Much of the time, your first contact with a prospect will be through email. However, sending out shoddy messages that appear mass-produced and untailored to the specific business can wreak havoc on your sales productivity. You have to treat each email like it’s a conversation, because that’s how your prospect will be thinking about it. Sending out a generic template just won’t cut it.
For instance, a typical email may tout the company, talk about your services and end with a call-to-action. This could literally be sent out to anyone, and probably is. Instead, you need to do a better job of targeting it.

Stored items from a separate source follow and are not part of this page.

(* ===== verification/SchedulerSnapshot.v ===== *)
(** * Scheduler: snapshots

    [snapshot] and [restore] of [orchestration/scheduler/state.go] with the
    workspace checks of [workspace_binding.go]. A snapshot lists the tasks, the
    commits and the control operations by sorted key; [restore] checks a
    snapshot and rebuilds the state, or reports the first fault. *)
From S2P Require Import Prelude GoStrings GoNum SchedulerTypes SchedulerState.

Local Open Scope bool_scope.
Local Open Scope string_scope.
Local Open Scope list_scope.
Local Open Scope Z_scope.

Abbreviation fault f := (Err (ErrSnapshotCorrupt f)).

(** ** Snapshot *)

(** The values of a map by sorted key. *)
Definition sortedValues {A} (m : gmap string A) : list A :=
  omap (fun k => m !! k) (sort_strings (map_to_list m).*1).

Definition trimControlOp (item : TaskBoardControlResult) : TaskBoardControlResult :=
  item
    <| co_OperationID ::= TrimSpace |>
    <| co_TaskID ::= TrimSpace |>
    <| co_Reason ::= TrimSpace |>.

Definition snapshotControlOps (s : schedulerState) : list TaskBoardControlResult :=
  trimControlOp <$> sortedValues (s_ControlOps s).

(** The maps of the statistics are copied. *)
Definition snapshotStats (s : schedulerState) : Stats := s_Stats s.

Definition snapshot (s : schedulerState) : StoreSnapshot :=
  mkStoreSnapshot (TrimSpace (st_Backend (s_Stats s)))
    (cloneTaskRecord <$> sortedValues (s_Tasks s)) (s_Queue s)
    (trimCommit <$> sortedValues (s_TerminalCommits s))
    (snapshotControlOps s) (s_DelayedWaitMs s) (snapshotStats s).

(** ** Workspace bindings *)

Definition validateTaskWorkspaceBinding (task : Task) : result SchedulerError unit :=
  match tk_WorkspaceProvenance task with
  | None => Ok tt
  | Some wp =>
      require (tk_RunID task =s? "") || (wp_ProducedByRunID wp =s? tk_RunID task)
        orelse ErrSnapshotCorrupt FaultTaskRunAssociation;
      require (tk_StepID task =s? "") || (wp_ProducedByStepID wp =s? tk_StepID task)
        orelse ErrSnapshotCorrupt FaultTaskStepAssociation;
      Ok tt
  end.

Definition validateAttemptWorkspaceBinding (task attempt : option WorkspaceProvenance)
  : result SchedulerError unit :=
  match attempt with
  | None => Ok tt
  | Some wp =>
      match WorkspaceProvenance_Validate wp with
      | Some _ => fault FaultAttemptProvenanceInvalid
      | None =>
          require workspaceProvenanceEqual task attempt
            orelse ErrSnapshotCorrupt FaultAttemptProvenanceMismatch;
          Ok tt
      end
  end.

Definition validateTerminalWorkspaceBinding (record : TaskRecord) (commit : TerminalCommit)
    (attemptID : string) : result SchedulerError unit :=
  match attemptByID record attemptID with
  | None => fault FaultCommitUnknownAttempt
  | Some attempt =>
      match tc_WorkspaceProvenance commit with
      | None => Ok tt
      | Some _ =>
          require workspaceProvenanceEqual (tk_WorkspaceProvenance (tr_Task record))
                    (tc_WorkspaceProvenance commit)
            orelse ErrSnapshotCorrupt FaultCommitTaskProvenance;
          require workspaceProvenanceEqual (at_WorkspaceProvenance attempt)
                    (tc_WorkspaceProvenance commit)
            orelse ErrSnapshotCorrupt FaultCommitAttemptProvenance;
          Ok tt
      end
  end.

(** ** Restore: the tasks *)

Definition trimAttempt (a : Attempt) : Attempt :=
  a <| at_AttemptID ::= TrimSpace |> <| at_WorkerID ::= TrimSpace |> <| at_LeaseToken ::= TrimSpace |>.

(** The loop over [record.Attempts]. *)
Fixpoint restoreAttempts (task : Task) (seen : list string) (l : list Attempt)
  : result SchedulerError (list Attempt) :=
  match l with
  | [] => Ok []
  | a :: l =>
      let a := trimAttempt a in
      require negb (at_AttemptID a =s? "") orelse ErrSnapshotCorrupt FaultAttemptIDRequired;
      require negb (bool_decide (at_AttemptID a ∈ seen)) orelse ErrSnapshotCorrupt FaultDuplicateAttempt;
      _ ←ₑ validateAttemptWorkspaceBinding (tk_WorkspaceProvenance task) (at_WorkspaceProvenance a);
      rest ←ₑ restoreAttempts task (at_AttemptID a :: seen) l;
      Ok (a :: rest)
  end.

Definition dropAwaiting (r : TaskRecord) : TaskRecord :=
  r <| tr_AwaitingReportSince := 0 |> <| tr_ReportTimeoutAt := 0 |>.

(** The switch on [record.State]. *)
Definition restoreState (r : TaskRecord) : result SchedulerError TaskRecord :=
  let current := tr_CurrentAttempt r in
  let currentExists := existsb (fun a => at_AttemptID a =s? current) (tr_Attempts r) in
  match tr_State r with
  | TaskStateQueued =>
      require current =s? "" orelse ErrSnapshotCorrupt FaultQueuedHasCurrent; Ok r
  | TaskStateRunning =>
      require negb (current =s? "") && currentExists orelse ErrSnapshotCorrupt FaultRunningNeedsCurrent;
      Ok (dropAwaiting r)
  | TaskStateAwaitingReport =>
      require negb (current =s? "") && currentExists orelse ErrSnapshotCorrupt FaultAwaitingNeedsCurrent;
      require negb (IsZero (tr_ReportTimeoutAt r)) orelse ErrSnapshotCorrupt FaultAwaitingNeedsTimeout;
      Ok (if IsZero (tr_AwaitingReportSince r)
          then r <| tr_AwaitingReportSince := tr_UpdatedAt r |> else r)
  | TaskStateSucceeded | TaskStateFailed | TaskStateDeadLetter =>
      require current =s? "" orelse ErrSnapshotCorrupt FaultTerminalHasCurrent;
      Ok (dropAwaiting r)
  | TaskStateOther _ => fault FaultUnsupportedState
  end.

Definition isTerminalState (st : TaskState) : bool :=
  match st with
  | TaskStateSucceeded | TaskStateFailed | TaskStateDeadLetter => true
  | _ => false
  end.

(** The two recovery-boundary checks. *)
Definition checkBoundary (rb : RecoveryBoundaryConfig) (r : TaskRecord) : result SchedulerError unit :=
  require negb (rb_Enabled rb && (rb_InflightPolicy rb =s? RecoveryInflightPolicyNoRewind)
                && isTerminalState (tr_State r)
                && existsb (fun a => bool_decide (at_Status a = AttemptStatusRunning)) (tr_Attempts r))
    orelse ErrSnapshotCorrupt FaultTerminalRunningAttempt;
  require negb (rb_Enabled rb && (rb_ResumeBoundary rb =s? RecoveryResumeBoundaryNextAttemptOnly)
                && bool_decide (tr_State r = TaskStateRunning \/ tr_State r = TaskStateAwaitingReport)
                && match currentAttempt r with
                   | Some c => negb (bool_decide (at_Status c = AttemptStatusRunning))
                   | None => true
                   end)
    orelse ErrSnapshotCorrupt FaultInflightCurrentInvalid;
  Ok tt.

(** The trimming and clearing assignments after the checks. *)
Definition cleanRecord (r : TaskRecord) : TaskRecord :=
  let r := r
    <| tr_ErrorMessage ::= TrimSpace |>
    <| tr_ErrorLayer ::= TrimSpace |>
    <| tr_DeadLetterCode ::= TrimSpace |>
    <| tr_RemoteTaskID ::= TrimSpace |>
    <| tr_ResolutionSource ::= lower_trim |> in
  let r := if bool_decide (tr_State r = TaskStateQueued) then r else r <| tr_NextEligibleAt := 0 |> in
  let r := if bool_decide (tr_State r = TaskStateAwaitingReport) then r else dropAwaiting r in
  if isTerminalState (tr_State r) then r
  else r <| tr_ResolutionSource := "" |> <| tr_TerminalConflict := false |>.

Definition restoreTask (rb : RecoveryBoundaryConfig) (tasks : gmap string TaskRecord) (inp : TaskRecord)
  : result SchedulerError (gmap string TaskRecord) :=
  let record := cloneTaskRecord inp in
  let taskID := TrimSpace (tk_TaskID (tr_Task record)) in
  require negb (taskID =s? "") orelse ErrSnapshotCorrupt FaultTaskIDRequired;
  require bool_decide (tasks !! taskID = None) orelse ErrSnapshotCorrupt FaultDuplicateTask;
  match normalizeTask (tr_Task record) with
  | Err _ => fault FaultInvalidTask
  | Ok normalizedTask =>
      let record := record <| tr_Task := normalizedTask |> in
      _ ←ₑ validateTaskWorkspaceBinding (tr_Task record);
      let record := record <| tr_CurrentAttempt ::= TrimSpace |> in
      attempts ←ₑ restoreAttempts (tr_Task record) [] (tr_Attempts record);
      let record := record <| tr_Attempts := attempts |> in
      record ←ₑ restoreState record;
      _ ←ₑ checkBoundary rb record;
      Ok (<[taskID := cleanRecord record]> tasks)
  end.

Fixpoint restoreTasks (rb : RecoveryBoundaryConfig) (tasks : gmap string TaskRecord) (l : list TaskRecord)
  : result SchedulerError (gmap string TaskRecord) :=
  match l with
  | [] => Ok tasks
  | r :: l => tasks ←ₑ restoreTask rb tasks r; restoreTasks rb tasks l
  end.

(** ** Restore: the queue, the commits and the control operations *)

Fixpoint restoreQueue (tasks : gmap string TaskRecord) (seen : list string) (l : list string)
  : result SchedulerError (list string) :=
  match l with
  | [] => Ok []
  | x :: l =>
      let taskID := TrimSpace x in
      if taskID =s? "" then restoreQueue tasks seen l
      else match tasks !! taskID with
      | None => fault FaultQueueUnknownTask
      | Some record =>
          require bool_decide (tr_State record = TaskStateQueued) orelse ErrSnapshotCorrupt FaultQueueNotQueued;
          require negb (bool_decide (taskID ∈ seen)) orelse ErrSnapshotCorrupt FaultQueueDuplicate;
          rest ←ₑ restoreQueue tasks (taskID :: seen) l;
          Ok (taskID :: rest)
      end
  end.

Fixpoint restoreCommits (tasks : gmap string TaskRecord) (acc : gmap string TerminalCommit)
    (l : list TerminalCommit) : result SchedulerError (gmap string TerminalCommit) :=
  match l with
  | [] => Ok acc
  | commit :: l =>
      let taskID := TrimSpace (tc_TaskID commit) in
      let attemptID := TrimSpace (tc_AttemptID commit) in
      require negb ((taskID =s? "") || (attemptID =s? "")) orelse ErrSnapshotCorrupt FaultCommitKeyRequired;
      require bool_decide (tc_Status commit = TaskStateSucceeded \/ tc_Status commit = TaskStateFailed)
        orelse ErrSnapshotCorrupt FaultCommitStatus;
      let key := terminalCommitKey taskID attemptID in
      require bool_decide (acc !! key = None) orelse ErrSnapshotCorrupt FaultCommitDuplicate;
      let normalized := trimCommit commit in
      _ ←ₑ match tasks !! taskID with
           | Some record => validateTerminalWorkspaceBinding record normalized attemptID
           | None => Ok tt
           end;
      restoreCommits tasks (<[key := normalized]> acc) l
  end.

Fixpoint restoreControlOps (acc : gmap string TaskBoardControlResult) (l : list TaskBoardControlResult)
  : result SchedulerError (gmap string TaskBoardControlResult) :=
  match l with
  | [] => Ok acc
  | item :: l =>
      let opID := TrimSpace (co_OperationID item) in
      require negb (opID =s? "") orelse ErrSnapshotCorrupt FaultControlOpIDRequired;
      require bool_decide (acc !! opID = None) orelse ErrSnapshotCorrupt FaultControlDuplicate;
      let taskID := TrimSpace (co_TaskID item) in
      require negb (taskID =s? "") orelse ErrSnapshotCorrupt FaultControlTaskIDRequired;
      match normalizeTaskBoardControlAction (TaskBoardControlAction_string (co_Action item)) with
      | Err _ => fault FaultControlAction
      | Ok action =>
          let item := trimControlOp item <| co_Action := action |> in
          restoreControlOps (<[opID := item]> acc) l
      end
  end.

(** ** Restore *)

Definition firstNonEmpty (l : list string) (d : string) : string :=
  match filter (fun x => TrimSpace x <> "") l with
  | [] => d
  | x :: _ => TrimSpace x
  end.

Definition restoreStats (s : schedulerState) (sn : StoreSnapshot) : Stats :=
  let backend := firstNonEmpty [st_Backend (sn_Stats sn); sn_Backend sn; st_Backend (s_Stats s)] "memory" in
  let stats := sn_Stats sn <| st_Backend := backend |> in
  let stats := if TrimSpace (st_QoSMode stats) =s? ""
               then stats <| st_QoSMode := QoSMode_string (gv_QoS (s_governance s)) |> else stats in
  match sn_DelayedWaitMs sn with
  | [] => stats
  | samples => stats <| st_DelayedWaitMsP95 := percentileP95Int64 samples |>
  end.

(** On a fault the state is left as it was. *)
Definition restore (s : schedulerState) (sn : StoreSnapshot) : result SchedulerError schedulerState :=
  tasks ←ₑ restoreTasks (s_recoveryBoundary s) ∅ (sn_Tasks sn);
  queue ←ₑ restoreQueue tasks [] (sn_Queue sn);
  commits ←ₑ restoreCommits tasks ∅ (sn_TerminalCommits sn);
  ops ←ₑ restoreControlOps ∅ (sn_ControlOps sn);
  Ok (s <| s_Tasks := tasks |> <| s_Queue := queue |> <| s_TerminalCommits := commits |>
        <| s_ControlOps := ops |> <| s_DelayedWaitMs := sn_DelayedWaitMs sn |>
        <| s_Stats := restoreStats s sn |> <| s_lastPriority := "" |> <| s_lastConsecutive := 0 |>).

Sympathize With Your Prospect
In Inc., sales expert Geoffrey James notes that if you think about how your emails look from the customer’s perspective, it may start to make more sense as to why leads aren’t biting. Most likely, they’re asking, “what does this have to do with me?” They may be wondering why you are reaching out to them at all, and they may even be truly annoyed that you wasted their time with spam. In each case, you’ve all but lost your prospect before you’ve begun.
Prioritize Customer Research
It may seem like a no-brainer, but you need to do some work figuring out who your prospect is before shooting off an email. Once again, a cursory look at their homepage probably won’t be enough. You want is to exceed their expectations, not barely meet them—so you need to dig deeper. Customer intelligence analytics allow you to not only see what your customer has been doing, but what’s going on in their marketplace.
How to Use Sales Insights to Write Messages
Generally, prospects are more likely to respond when a message is relevant to their interests. This means it’s best to contact someone who has been looking around your site. You should not only mention their presence on your page, but exactly what they looked at. However, intelligence gives you the details that can make a cold email work. For instance, it enables you to see trigger events that create new product needs. According to HubSpot, events like this can be an excellent way to open an email.
Now that you have a better idea of their industry, and what it takes to excel in this environment, you will have a much easier time getting into the client’s perspective and understanding what will compel them to respond to your email. Keep things simple. James suggests that you give examples, not just of businesses you’ve worked with, but what you’ve done for them. Even better, align this small pitch to their specific market niche.
Another tip HubSpot offers is that with the first email, you’re really looking for a response, not a sale. Try to establish yourself as a trustworthy source who cares about the outcome of their company rather than going after the pitch right away.
When you take the time to understand your customers, you can write messages that they really respond to.